For too long, the topic was considered indecent, it was simply hushed up. But just as pink ribbons once brought breast cancer into the spotlight, the WHO is now urging everyone not to ignore IBD. The official campaign symbol is purple. Tonight, 140 significant architectural structures and monuments around the world will appear in purple lighting: the Copenhagen Little Mermaid, the Roman Colosseum, the Eiffel Tower, the Cybele Fountain in Madrid, the Palace Bridge in St. Petersburg and many others.
IBD – Crohn’s disease and ulcerative colitis – diseases of the young: the average age of patients is 20-40 years. Unfortunately, too many (almost all!) are diagnosed when they cannot be confused with anything and can not do without surgery.

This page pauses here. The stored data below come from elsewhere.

(* ===== verification/LogSample.v ===== *)
(** The theorems of the log at concrete transactions over the buffer cache of
    kernel/bio.c, booted on a blank disk with the log at block 2. *)
From S2P Require Import Prelude UserIface Bio Block Log LogCrash LogTxn.
Local Open Scope Z_scope.

Section Fill.
Context {B : Type} `{BufCache B}.

(** A transaction of one operation that has logged the [n] blocks from 100. *)
Record filled (n : nat) (s : lstate B) : Prop := {
  fi_inv : log_inv 2 (Z.of_nat <$> seq 100 n) s;
  fi_held : held (abs s) = ∅;
  fi_out : outstanding (lg s) = 1;
  fi_com : committing (lg s) = false
}.

Lemma seq_notin n : Z.of_nat (100 + n) ∉ (Z.of_nat <$> seq 100 n).
Proof. intros (x & Hx & Hin%elem_of_seq)%list_elem_of_fmap. lia. Qed.

(** Logging one more block. *)
Definition log_block (b : Z) : M (lstate B) unit :=
  h ← zoom (bread ROOTDEV b); log_write h;; zoom (brelse h).

Lemma log_block_wp n s : (n < LOGBLOCKS)%nat -> filled n s ->
  wp (log_block (Z.of_nat (100 + n))) [] s (fun _ s' => filled (S n) s').
Proof.
  intros Hn [I Hh Ho Hc]. set (b := Z.of_nat (100 + n)). set (bs := Z.of_nat <$> seq 100 n) in *.
  assert (Hlen : length bs = n) by (unfold bs; by rewrite length_fmap, length_seq).
  assert (Hb : 0 <= b < 2 ^ 31) by (unfold b, LOGBLOCKS in *; lia).
  unfold log_block. wstep. wstep. eapply wpl_call.
  { apply zoom_bc_wp, bread_spec; [apply I|lia|by apply not_held| |apply buf_free_empty].
    right. fold (abs s). rewrite in_use_held, (li_pins _ _ _ I), size_pins_of by (done || apply I). unfold LOGBLOCKS, NBUF in *. lia. }
  intros h s1 (Hl1 & Hok1 & _ & E1). fold (abs s) (abs s1) in E1. rewrite Hh, insert_empty in E1.
  assert (I1 : log_inv 2 bs s1).
  { destruct I as [T Hnd _ Hp Hhd Hlog _]. destruct E1 as [C D W Hh1 P]. simpl in *. split; rewrite ?Hl1, ?P, ?D; try done.
    - intros x Hx. rewrite C, D. by apply Hlog.
    - intros h' b'. rewrite Hh1. intros [<- <-]%lookup_singleton_Some. split; [done|]. unfold home, b, LOGBLOCKS. lia. }
  wstep. eapply wpl_call.
  { apply (log_write_wp 2 bs h b); [done| |lia|rewrite Hl1; lia|apply not_elem_of_nil|apply buf_free_empty].
    rewrite (beq_held _ _ E1). apply lookup_singleton_eq. }
  intros ? s2 (I2 & Ho2 & Hc2 & E2). unfold logged in *. rewrite decide_False in I2, E2 by apply seq_notin.
  assert (Hh2 : held (abs s2) = {[h := b]}) by (rewrite (beq_held _ _ E2); apply (beq_held _ _ E1)).
  eapply wpl_call.
  { apply zoom_bc_wp, (brelse_spec h b); [apply I2| | |apply buf_free_empty]; fold (abs s2).
    - rewrite Hh2. apply lookup_singleton_eq.
    - left. unfold pinned. rewrite (li_pins _ _ _ I2), pins_of_lookup, decide_True by set_solver. done. }
  intros ? s3 (Hl3 & Hok3 & [C D W Hh3 P]). fold (abs s2) (abs s3) in *. simpl in *. rewrite Hh2, delete_singleton_eq in Hh3.
  split; [done|]. split; [|done|by rewrite Hl3, Ho2, Hl1|by rewrite Hl3, Hc2, Hl1].
  rewrite seq_S, fmap_app. fold bs b. simpl. destruct I2 as [T2 Hnd2 _ Hp2 Hhd2 Hlog2 _].
  split; rewrite ?Hl3, ?P, ?D; try done.
  - intros x Hx. rewrite C, D. by apply Hlog2.
  - intros h' b'. by rewrite Hh3, lookup_empty.
Qed.

Lemma fill_from s0 n : filled 0 s0 -> (n <= LOGBLOCKS)%nat -> exists s, filled n s.
Proof.
  intros H0. induction n as [|n IH]; intros Hn; [by exists s0|].
  destruct IH as [s Hs]; [lia|]. destruct (wp_exists _ _ _ _ (log_block_wp n s ltac:(lia) Hs)) as (_ & s' & _ & Hs').
  by exists s'.
Qed.
End Fill.

Definition blank_log (o : Z) : log := mkLog 2 o false ROOTDEV 0 (replicate LOGBLOCKS 0).
Definition blank (o : Z) : lstate bcache := mkLstate (blank_log o) booted.

Lemma blank_txn o : txn 2 [] (blank_log o).
Proof. split; try done; try (vm_compute; lia). Qed.

Lemma blank_content x : content (abs (blank 0)) x = zero_block /\ disk (abs (blank 0)) x = zero_block.
Proof. split; [apply booted_ok|done]. Qed.

Lemma blank_inv o : log_inv 2 [] (blank o).
Proof.
  destruct booted_ok as (Hok & Hh & Hp & Hc). split; try done.
  - apply blank_txn.
  - constructor.
Qed.

Lemma fill n : (n <= LOGBLOCKS)%nat -> exists s : lstate bcache, filled n s.
Proof. apply (fill_from (blank 1)). split; [apply blank_inv|apply booted_ok|done|done]. Qed.

(** ** Witnesses *)
Lemma commit_crash_safe_witness : exists s : lstate bcache, filled 3 s /\
  wp commit [] s (fun _ s' => exists ws, writes (abs s') = writes (abs s) ++ ws /\
    (forall x, disk (abs s') x = apply_writes (disk (abs s)) ws x) /\
    (forall k, same_home 2 (recovered 2 (apply_writes (disk (abs s)) (take k ws)))
       (if decide (k <= 3)%nat then disk (abs s) else committed (abs s) [100; 101; 102])) /\
    same_home 2 (disk (abs s')) (committed (abs s) [100; 101; 102]) /\
    log_idle 2 s' /\ txn 2 [] (lg s') /\ pins (abs s') = unpin_all [100; 101; 102] (pins (abs s))).
Proof.
  destruct (fill 3) as [s Hs]; [unfold LOGBLOCKS; lia|]. exists s. split; [done|]. destruct Hs as [I Hh Ho Hc].
  change (Z.of_nat <$> seq 100 3) with [100; 101; 102] in I.
  apply (commit_crash_safe [] 2 buf_free_empty [100; 101; 102] s); try done; try apply I.
  - apply Forall_forall. intros b Hb. unfold pinned. rewrite (li_pins _ _ _ I), pins_of_lookup, decide_True by done. done.
  - rewrite (li_pins _ _ _ I). vm_compute. lia.
  - split; try done; apply I.
Defined.

(** A disk on which a transaction of blocks 100 and 101 was committed and not
    installed when the machine crashed. *)
Definition crash_header : block := put_block 1 101 (put_block 0 100 (put_n 2 zero_block)).
Definition crash_disk : gmap Z block :=
  {[ 2 := crash_header; 3 := replicate BSIZE 7; 4 := replicate BSIZE 8 ]}.
Definition crashed : lstate bcache := mkLstate (blank_log 0) (mkBcache boot_bufs crash_disk [] 1).

Lemma crash_disk_ok b : block_ok (disk_block crash_disk b).
Proof.
  assert (Hr : forall v, 0 <= v < 256 -> block_ok (replicate BSIZE v)).
  { intros v Hv. split; [apply length_replicate|by apply Forall_replicate]. }
  unfold disk_block, crash_disk.
  destruct (decide (b = 2)) as [->|H2]; [by apply put_block_ok, put_block_ok, put_n_ok, Hr; unfold LOGBLOCKS; lia|].
  rewrite lookup_insert_ne by done. destruct (decide (b = 3)) as [->|H3]; [by apply Hr|].
  rewrite lookup_insert_ne by done. destruct (decide (b = 4)) as [->|H4]; [by apply Hr|].
  rewrite lookup_singleton_ne by done. by apply Hr.
Qed.

Lemma crash_header_is : header (disk (abs crashed) 2) [100; 101].
Proof.
  split; [apply (crash_disk_ok 2)|by vm_compute|].
  intros [|[|i]] b Hb; simplify_eq/=; by vm_compute.
Qed.

Lemma initlog_recovers_witness :
  wp (initlog ROOTDEV 2) [] crashed (fun _ s' => exists ws, writes (abs s') = writes (abs crashed) ++ ws /\
    (forall x, disk (abs s') x = apply_writes (disk (abs crashed)) ws x) /\
    (forall k, same_home 2 (recovered 2 (apply_writes (disk (abs crashed)) (take k ws))) (recovered 2 (disk (abs crashed)))) /\
    same_home 2 (disk (abs s')) (recovered 2 (disk (abs crashed))) /\
    boot_state s' /\ log_idle 2 s' /\ txn 2 [] (lg s')).
Proof.
  apply (initlog_recovers [] 2 buf_free_empty [100; 101] crashed).
  - destruct (wp_exists _ _ _ _ (binit_wp [] crash_disk 1 crash_disk_ok)) as ([] & s' & Hrun & Hs).
    rewrite binit_run in Hrun. injection Hrun as <-. destruct Hs as (Hok & Hh & Hp & Hc). by split.
  - unfold LOGBLOCKS. lia.
  - apply crash_header_is.
  - unfold LOGBLOCKS. simpl. lia.
  - repeat constructor; try lia; unfold home, LOGBLOCKS; lia.
Defined.

(** After begin_op and bread the new operation may log the block it holds. *)
Lemma log_space_reserved_witness : exists (s : lstate bcache) h, held (abs s) !! h = Some 100 /\
  rtc (txn_step 2) ([], blank 0) ([10%nat], s) /\
  wp (log_write h) [] s (fun _ s' => exists bs, log_written 2 bs 100 s s').
Proof.
  assert (Hb : begin_op [] (blank 0) = Ok tt [] (blank 1)) by reflexivity.
  pose proof (blank_inv 1) as I1. destruct booted_ok as (Hok & Hh & Hp & _).
  assert (Hu : (size (in_use (abs (blank 1))) < NBUF)%nat).
  { rewrite in_use_held, (li_pins _ _ _ I1) by exact Hh. vm_compute. lia. }
  assert (Hw : wp (zoom (bread ROOTDEV 100)) [] (blank 1) (fun h s => lg s = lg (blank 1) /\ held (abs s) = {[h := 100]})).
  { eapply wp_mono; [apply zoom_bc_wp, bread_spec; [exact Hok|lia|by apply not_held|by right|apply buf_free_empty]|].
    intros h s (Hl & _ & _ & E). split; [done|]. etrans; [apply (beq_held _ _ E)|]. simpl. by rewrite Hh. }
  destruct (wp_exists _ _ _ _ Hw) as (h & s & Hrun & _ & E).
  assert (Hheld : held (abs s) !! h = Some 100) by (rewrite E; apply lookup_singleton_eq).
  assert (Hst : rtc (txn_step 2) ([], blank 0) ([10%nat], s)).
  { eapply rtc_l; [apply step_begin; exact Hb|]. apply rtc_once. apply (step_bread 2 [10%nat] (blank 1) s 100 h);
      [lia|unfold home, LOGBLOCKS; lia|apply not_held; exact Hh|right; exact Hu|exact Hrun]. }
  exists s, h. split; [exact Hheld|]. split; [exact Hst|].
  exact (log_space_reserved 2 (blank 0) [10%nat] s 0 9 h 100 (blank_inv 0) eq_refl eq_refl Hst eq_refl Hheld).
Defined.

Lemma full_transaction_panics_witness : exists s : lstate bcache, filled 30 s /\ panics end_op [] s "bget: no buffers".
Proof.
  destruct (fill 30) as [s Hs]; [unfold LOGBLOCKS; lia|]. exists s. split; [done|]. destruct Hs as [I Hh Ho Hc].
  by apply (full_transaction_panics 2 (Z.of_nat <$> seq 100 30) s I Hh).
Defined.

Not only patients, but also doctors often do not take these symptoms seriously.
- Chronic diarrhea (sometimes with blood or mucus)
- Pain in the abdomen, possibly cramping (removed with no-shpa)

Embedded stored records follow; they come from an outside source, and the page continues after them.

(* ===== verification/FsPath.v ===== *)
(** Path names: skipelem of kernel/fs.c, iterated as namex does, against a
    reference that splits a path at its slashes. *)
From S2P Require Import Prelude UserIface Block Sleeplock CStrings Log Fs.
Local Open Scope Z_scope.

(** The non-empty pieces of [l] between slashes; [cur] is the current one. *)
Fixpoint pieces (cur l : list Z) : list (list Z) :=
  let done := match cur with [] => [] | _ => [cur] end in
  match l with
  | [] => done
  | c :: l' => if c =? slash then done ++ pieces [] l' else pieces (cur ++ [c]) l'
  end.

(** The string in a name field of DIRSIZ bytes. *)
Fixpoint name_str (l : list Z) : list Z :=
  match l with
  | [] => []
  | c :: l' => if c =? 0 then [] else c :: name_str l'
  end.

(** The elements namex looks up: skipelem until it returns 0. *)
Fixpoint path_elems (fuel : nat) (path name : list Z) : option (list (list Z)) :=
  match fuel with
  | O => None
  | S k =>
      e ← skipelem path name;
      match e with
      | None => Some []
      | Some (rest, nm) => r ← path_elems k rest nm; Some (name_str nm :: r)
      end
  end.

(** * One element *)
Fixpoint drop_slashes (l : list Z) : list Z :=
  match l with
  | c :: l' => if c =? slash then drop_slashes l' else l
  | [] => []
  end.

Lemma skip_slashes_end l : skip_slashes (l ++ [0]) = Some (drop_slashes l ++ [0]).
Proof. induction l as [|c l IH]; [done|]. simpl. by destruct (c =? slash). Qed.

Lemma pieces_drop l : pieces [] l = pieces [] (drop_slashes l).
Proof. induction l as [|c l IH]; [done|]. simpl. destruct (c =? slash) eqn:E; [done|]. simpl. by rewrite E. Qed.

Lemma drop_slashes_length l : (length (drop_slashes l) <= length l)%nat.
Proof. induction l as [|c l IH]; [done|]. simpl. destruct (c =? slash); simpl; lia. Qed.

Lemma drop_slashes_forall P l : Forall P l -> Forall P (drop_slashes l).
Proof. induction 1 as [|c l Hc Hl IH]; [constructor|]. simpl. destruct (c =? slash); [done|by constructor]. Qed.

(** Characters that belong to an element. *)
Definition plain_char (c : Z) : Prop := c <> slash /\ c <> 0.

Definition elem_end (l : list Z) : Prop := match l with [] => True | c :: _ => c = slash end.

(** A path that does not begin with a slash is an element and what follows. *)
Lemma elem_split l : Forall (fun c => c <> 0) l -> exists e r, l = e ++ r /\ Forall plain_char e /\ elem_end r.
Proof.
  induction 1 as [|c l Hc Hl (e & r & -> & He & Hr)]; [by exists [], []|].
  destruct (decide (c = slash)) as [->|Hne]; [by exists [], (slash :: e ++ r)|].
  exists (c :: e), r. split; [done|]. split; [by constructor|done].
Qed.

Lemma span_elem_split e r : Forall plain_char e -> elem_end r -> span_elem (e ++ r ++ [0]) = Some (e, r ++ [0]).
Proof.
  intros He Hr. induction He as [|c e [H1 H2] He IH].
  - destruct r as [|c r]; [done|]. simpl in *. subst c. done.
  - simpl. rewrite (proj2 (Z.eqb_neq c slash)), (proj2 (Z.eqb_neq c 0)) by done. simpl. by rewrite IH.
Qed.

Lemma pieces_plain cur e r : Forall plain_char e -> pieces cur (e ++ r) = pieces (cur ++ e) r.
Proof.
  intros He. revert cur. induction He as [|c e [H1 H2] He IH]; intros cur; [by rewrite app_nil_r|].
  simpl. rewrite (proj2 (Z.eqb_neq c slash)) by done. by rewrite IH, <- app_assoc.
Qed.

Lemma pieces_elem e r : e <> [] -> elem_end r -> pieces e r = e :: pieces [] r.
Proof. intros He Hr. destruct e as [|a e], r as [|c r]; try done. simpl in *. by subst c. Qed.

Lemma name_str_app e l : Forall plain_char e -> name_str (e ++ 0 :: l) = e.
Proof. induction 1 as [|c e [_ H2] He IH]; [done|]. simpl. by rewrite (proj2 (Z.eqb_neq c 0)), IH. Qed.

Lemma name_str_all e : Forall plain_char e -> name_str e = e.
Proof. induction 1 as [|c e [_ H2] He IH]; [done|]. simpl. by rewrite (proj2 (Z.eqb_neq c 0)), IH. Qed.

(** The name field holds the element, cut to DIRSIZ characters. *)
Lemma copy_elem_str e name : Forall plain_char e -> name_str (copy_elem e name) = take DIRSIZ e.
Proof.
  intros He. unfold copy_elem. destruct (Nat.leb_spec DIRSIZ (length e)) as [Hle|Hgt].
  - apply name_str_all. by apply Forall_take.
  - rewrite name_str_app by done. rewrite take_ge by lia. done.
Qed.

Lemma path_elems_pieces k l name : Forall (fun c => c <> 0) l -> (length l < k)%nat ->
  path_elems k (l ++ [0]) name = Some (take DIRSIZ <$> pieces [] l).
Proof.
  revert l name. induction k as [|k IH]; intros l name Hl Hk; [lia|]. simpl. unfold skipelem.
  rewrite skip_slashes_end, pieces_drop. simpl. assert (Hd := drop_slashes_length l).
  destruct (elem_split (drop_slashes l)) as (e & r & E & He & Hr); [by apply drop_slashes_forall|].
  destruct e as [|c e].
  - assert (r = []) as ->; [|by rewrite E].
    destruct r as [|c r]; [done|]. simpl in Hr, E. subst c. exfalso. clear -E.
    induction l as [|c l IH]; simpl in E; [done|]. destruct (Z.eqb_spec c slash); [auto|]. congruence.
  - assert (Hc : c <> 0) by (by apply Forall_cons in He as [[_ ?] _]).
    assert (HP : pieces [] (drop_slashes l) = (c :: e) :: pieces [] r) by (rewrite E, pieces_plain by done; by apply pieces_elem).
    rewrite HP, E, <- app_assoc. simpl head. simpl default. rewrite (proj2 (Z.eqb_neq c 0)) by done.
    rewrite (span_elem_split (c :: e) r) by done. simpl fst. simpl snd. simpl. rewrite skip_slashes_end. simpl.
    assert (Hr' := drop_slashes_length r). assert (Hlen : length (drop_slashes l) = (S (length e) + length r)%nat) by (by rewrite E, length_app).
    rewrite IH; [|apply drop_slashes_forall|lia].
    + simpl. by rewrite copy_elem_str, <- pieces_drop.
    + apply drop_slashes_forall in Hl. rewrite E in Hl. by apply Forall_app in Hl as [_ ?].
Qed.

(** Path parsing: iterating skipelem over a path as namex does yields exactly
    the non-empty pieces of the path between its slashes, in order, each cut to
    the DIRSIZ characters a directory entry holds; every path ends within as many
    steps as it has characters, plus one. *)
Theorem skipelem_splits l name :
  Forall (fun c => c <> 0) l -> path_elems (S (length l)) (l ++ [0]) name = Some (take DIRSIZ <$> pieces [] l).
Proof. intros Hl. apply path_elems_pieces; [done|lia]. Qed.

(** "//usr/a_long_file_name/x" has three elements, the second cut to 14 characters. *)
Definition long_path : list Z := [47; 47; 117; 115; 114; 47; 97; 95; 108; 111; 110; 103; 95; 102; 105; 108; 101; 95; 110; 97; 109; 101; 47; 120].

Lemma skipelem_splits_witness :
  path_elems 25 (long_path ++ [0]) (replicate DIRSIZ 0) =
  Some [[117; 115; 114]; [97; 95; 108; 111; 110; 103; 95; 102; 105; 108; 101; 95; 110; 97]; [120]].
Proof.
  rewrite (skipelem_splits long_path); [reflexivity|]. repeat constructor; discriminate.
Defined.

- Feeling of incomplete bowel movement
- anal fissures
- General weakness and malaise
- Loss of appetite and body weight (many are even pleased at first)
Periods of exacerbation are replaced by remissions – and it may seem to you that recovery has come. And by the time of the correct diagnosis, the disease becomes severe. The complications of IBD include bleeding, intestinal obstruction, the development of oncological processes, and peritonitis.

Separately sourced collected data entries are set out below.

Lemma word_or_alloc_wp leaf pp i bs c al s :
  let p := entry pp i in
  mapped bs c al s -> is_node pp = true -> slot_ok pp -> slot_addr c al pp <> 0 -> (i < NINDIRECT)%nat ->
  p = leaf \/ is_node p = true -> (length bs + 3 < NBUF)%nat ->
  wp (word_or_alloc ROOTDEV (slot_addr c al pp) i) L s (got_slot leaf p 3 bs c al s).
Proof using All.
  intros p MP Hpp Hok Hpa Hi Hp Hsz. destruct (MP) as [T Hsb Hip Hal Hdev HT HM].
  set (pa := slot_addr c al pp) in *. pose proof (to_addr _ _ HT pp Hok Hpa) as D. fold pa in D.
  pose proof (ly_size x HY) as Hls. destruct (D) as [D1 D2 D3 D4].
  assert (Hbk : fsblock s pa) by (split; [lia|by rewrite Hsb]).
  assert (Hch : slot_addr c al p = get_word i (c pa)).
  { unfold p. rewrite entry_addr by done. fold pa. unfold child. by rewrite (proj2 (Z.eqb_neq pa 0)). }
  unfold word_or_alloc. wstep. wstep. eapply wpl_call.
  { apply (fbread_wp _ HL _ _ _ _ _ T); [done|rewrite map_img_empty_L; set_solver|rewrite map_size_empty; lia]. }
  intros h s1 (R1 & _ & T1). rewrite insert_empty in T1.
  assert (Hh : ({[h := pa]} : gmap nat Z) !! h = Some pa) by apply lookup_singleton_eq.
  wstep. eapply wpl_call; [by apply (fbdata_wp _ _ _ _ h pa _ T1)|]. intros d s1' [-> ->]. wstep.
  assert (Hsb1 : sb s1 = x) by by rewrite (sr_sb _ _ R1).
  destruct (Z.eqb_spec (get_word i (c pa)) 0) as [Hz|Hnz]; last first.
  { wsteps. eapply wpl_call; [by apply (fbrelse_wp _ HL _ _ _ h pa _ T1)|].
    intros _ s2 [R2 T2]. rewrite delete_singleton_eq in T2. wsteps. split; [done|].
    assert (R : same_rest s s2) by by etrans.
    exists bs, c, al. split; [by eapply mapped_ext|]. split; [by apply grows_refl|].
    split; [by apply bmap_frame_rest|]. split; [lia|]. split; [apply logs_refl|]. split; [done|]. split; [by rewrite Hch|done]. }
  wstep. eapply wpl_call.
  { apply (balloc_wp L HL HLL x {[h := pa]} HY bs c s1); try done; [|rewrite map_size_singleton; lia].
    intros h' b' [<- <-]%lookup_singleton_Some. done. }
  intros r s2 [(-> & Hfull & T2 & s0 & R0 & ->)|(Hr & Hu & _ & R2 & T2)].
  { rewrite Z.eqb_refl. wsteps. eapply wpl_call; [by apply (fbrelse_wp _ HL _ _ _ h pa _ T2)|].
    intros _ s3 [R3 T3]. rewrite delete_singleton_eq in T3. wsteps. split; [done|].
    exists bs, c, al. split; [|split; [by apply grows_refl|split; [|split; [lia|split; [apply logs_refl|split; [by rewrite Hch|by split]]]]]].
    - split; unfold inode_at in *; try done; rewrite ?(sr_sb _ _ R3), ?(sr_itable _ _ R3); simpl;
        rewrite ?(sr_sb _ _ R0), ?(sr_itable _ _ R0), ?(sr_itable _ _ R1); done.
    - eapply bmap_frame_trans; [by apply bmap_frame_rest|]. eapply bmap_frame_trans; [by apply bmap_frame_rest|].
      eapply bmap_frame_trans; [|by apply bmap_frame_rest]. split; try done. eexists. apply (alter_set_addrs_id s0). }
  rewrite (proj2 (Z.eqb_neq r 0)) by lia. wstep. wstep.
  eapply wpl_call; [by apply (fbdata_wp _ _ _ _ h pa _ T2)|]. intros d s2' [-> ->].
  rewrite (alloc_keeps c r pa) by (try done; lia). eapply wpl_call.
  { apply (fstore_log_wp _ HL HLL _ _ _ h pa _ _ T2); [done|apply put_word_ok; [apply HT|done]|].
    pose proof (logged_length (logged bs (BBLOCK r x)) r). pose proof (logged_length bs (BBLOCK r x)).
    unfold LOGBLOCKS, NBUF in *. lia. }
  intros _ s3 [R3 T3]. wsteps. eapply wpl_call; [by apply (fbrelse_wp _ HL _ _ _ h pa _ T3)|].
  intros _ s4 [R4 T4]. rewrite delete_singleton_eq in T4. wsteps. split; [done|].
  assert (R : same_rest s s4) by (do 3 (etrans; [eassumption|]); done).
  assert (Hcz : child c pa i = 0) by (unfold child; by rewrite (proj2 (Z.eqb_neq pa 0))).
  pose proof (fills_entry c al r HT HM Hr Hu pp i Hpp Hok Hi Hpa Hcz) as F. fold p in F.
  change (upd (alloc_block x r c) pa (put_word i r (c pa))) with (put_entry c al r pp i) in T4.
  assert (G : grows leaf c al (put_entry c al r pp i) al).
  { eapply fills_grows; try done. by rewrite Hch. }
  eexists _, (put_entry c al r pp i), al. split; [eapply mapped_ext; try done; apply (g_ext _ _ _ _ _ G)|]. split; [done|].
  assert (Hsr : slot_addr (put_entry c al r pp i) al p = r).
  { rewrite (fi_addr _ _ _ _ _ _ F) by by apply entry_ok. by rewrite decide_True. }
  split; [by apply bmap_frame_rest|]. split; [|split; [|split; [done|split]]].
  - pose proof (logged_length (logged (logged bs (BBLOCK r x)) r) pa). pose proof (logged_length (logged bs (BBLOCK r x)) r).
    pose proof (logged_length bs (BBLOCK r x)). lia.
  - unfold p. rewrite trail_entry by done. fold p. apply logs_put.
    + apply logs_alloc; [lia|]. exists p. split; [apply elem_of_app; right; apply list_elem_of_here|]. split; [done|lia].
    + exists pp. split; [apply elem_of_app; left; apply trail_self|]. split; [|done]. by apply (e_keep _ _ _ _ (g_ext _ _ _ _ _ G)).
  - intros _ _. apply (fi_zero _ _ _ _ _ _ F).
  - lia.
Qed.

The goal of therapy for IBD is to prevent the disease from becoming severe. In most cases, surgery is required, as a complete cure with medical therapy is not yet achievable. 35% of patients admit that they cannot have sex, 40% that they cannot work and build a career the way they used to. Since all these difficulties occur at a young age, patients with IBD often become depressed.
The goal of World IBD Day is not only to express sympathy and solidarity to them, but also to call on representatives of the state, business and organizations to join forces to provide everyone with timely diagnosis and adequate treatment.